政談228
【荻生徂徠『政談』】228
●目付ならびに百日目付、伏見・奈良・山田等奉行の事
目付の役には今、欠けたものがある。衣服等諸事の儀に関する制禁の定めがあるものの、これを破った行為に対して咎める人がいない。このため「公儀の御法度は三日法度」と世上で言いはやしている始末。あるまじきことである。いろいろ仰せ出されることは、それぞれの支配の役目である。全体に対して仰せ出されたことは、目付の役目として、権門・高家を問わず、人情にとらわれず咎め、それぞれの支配に重々正すべきである。現在は制度がないため、下はなにをどう守ってよいかがわからず、目付も咎めようがないために、見て見ぬふりをしてしまう。だからこそ、これについても制度を確立させたいものである。
[語釈]●百日目付 次の段で「京都の百日目付」として出てくる。大坂目付のこと。京都に十日間在留、のち大坂で半年間在留して交代する。使番2人が任命。職務についても後段で。 ●「公儀の御法度は三日法度」 江戸時代における法令の遵守に対する世間の実状を端的に表した言葉として有名。本書と同時期に吉宗に上呈された川崎の名主の田中丘隅(田中休愚(たなか きゅうぐ)、寛文2年3月15日(1662年5月3日) - 享保14年12月22日(1730年2月9日))、江戸時代中期の農政家、経世家。大岡越前守忠相に見出され、その下で地方巧者として活躍した)の『民間省要』にもこの言葉があり、当時には広く使われ、幕府の法度に対する世間の認識もこのようであったことがわかる。当時の法令および取締は現代よりも厳しいように思われるが(十両盗めば首が飛ぶ、が代表的)、同じ法度をおよそ数年から数十年の間隔で繰り返し出したことからもわかるように、なかなか周知徹底されず、さりとて規定以上の重い処罰も出来ず、幕府の威信にかけて民に周知させることが第一であることから、何度も出した。

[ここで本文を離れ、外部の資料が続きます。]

(** * Arvados container pipeline: queue monitor, runner, output capture
      and priority model

    A shallow embedding of the parts of the Arvados sources that schedule
    and run containers, followed by the properties proved about them.

    Definitions:
    - [Squeue]: services/crunch-dispatch-slurm/squeue.go, the monitor of
      the SLURM queue;
    - [CrunchRun]: [ContainerRunner.Run] and [UpdateContainerFinal] of
      services/crunch-run/crunchrun.go;
    - [OS]: the file system calls, [filepath.Walk] and a file system in
      memory;
    - [Output]: [derefOutputSymlink], [UploadOutputFile] and
      [CaptureOutput] of crunchrun.go;
    - [MD5], [Upload]: the collection writer of
      services/crunch-run/upload.go;
    - [Logging]: the rate-limited logger of the runner;
    - [Store]: requests, containers, the priority sweep
      ([UpdatePriority.update_priority]) and the operations of the store;
    - [Writer]: [Open], [Write] and [Close] of upload.go;
    - [Attach]: [ProcessDockerAttach] of crunchrun.go;
    - [Mounts]: [SetupMounts] of crunchrun.go.

    Properties: [SqueueProofs], [CrunchRunProofs], [OutputProofs],
    [UploadProofs], [StoreProofs], [LoggingProofs], and then
    [SqueueSnapshot], [RunProofs], [CaptureProofs], [WriterProofs],
    [SweepProofs], [AttachProofs], [MountsProofs].

    Go [int] values are modelled as [Z]; Go maps as stdpp [gmap]s; Go
    strings as [string]; a Go [error] as an option. *)

From Stdlib Require Import ZArith String Ascii List Lia Bool.
From stdpp Require Import gmap strings pretty.
Import ListNotations.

「三日」というのは極端だが、軽微な規則ほどすぐに守られなくなるもの。今も、たとえば雨の日に傘を差したまま自転車を運転してはならないという規則が作られ、テレビでもその時は大々的に報じ、傘を差して走行している人にマイクを向けて規則を知っているか、いいと思っているのかを嫌味半分で聞くが、しばらく経つと守る人は減り、いつの間にか元の状態に。江戸時代なら、しばらく経つとまた注意警告を発したものだが、現代はそういうこともしない。これを国民性と言えるかどうかは分からないが、公儀といえば国家と同義。その公儀の御触れでさえのど元過ぎれば誰も咎めなくなる。徂徠は、こういうことがないために目付の権限を強くし、相手が権門・高家であろうと不法行為、規則に違う行為があれば厳しく対処できるようにすべきと述べている。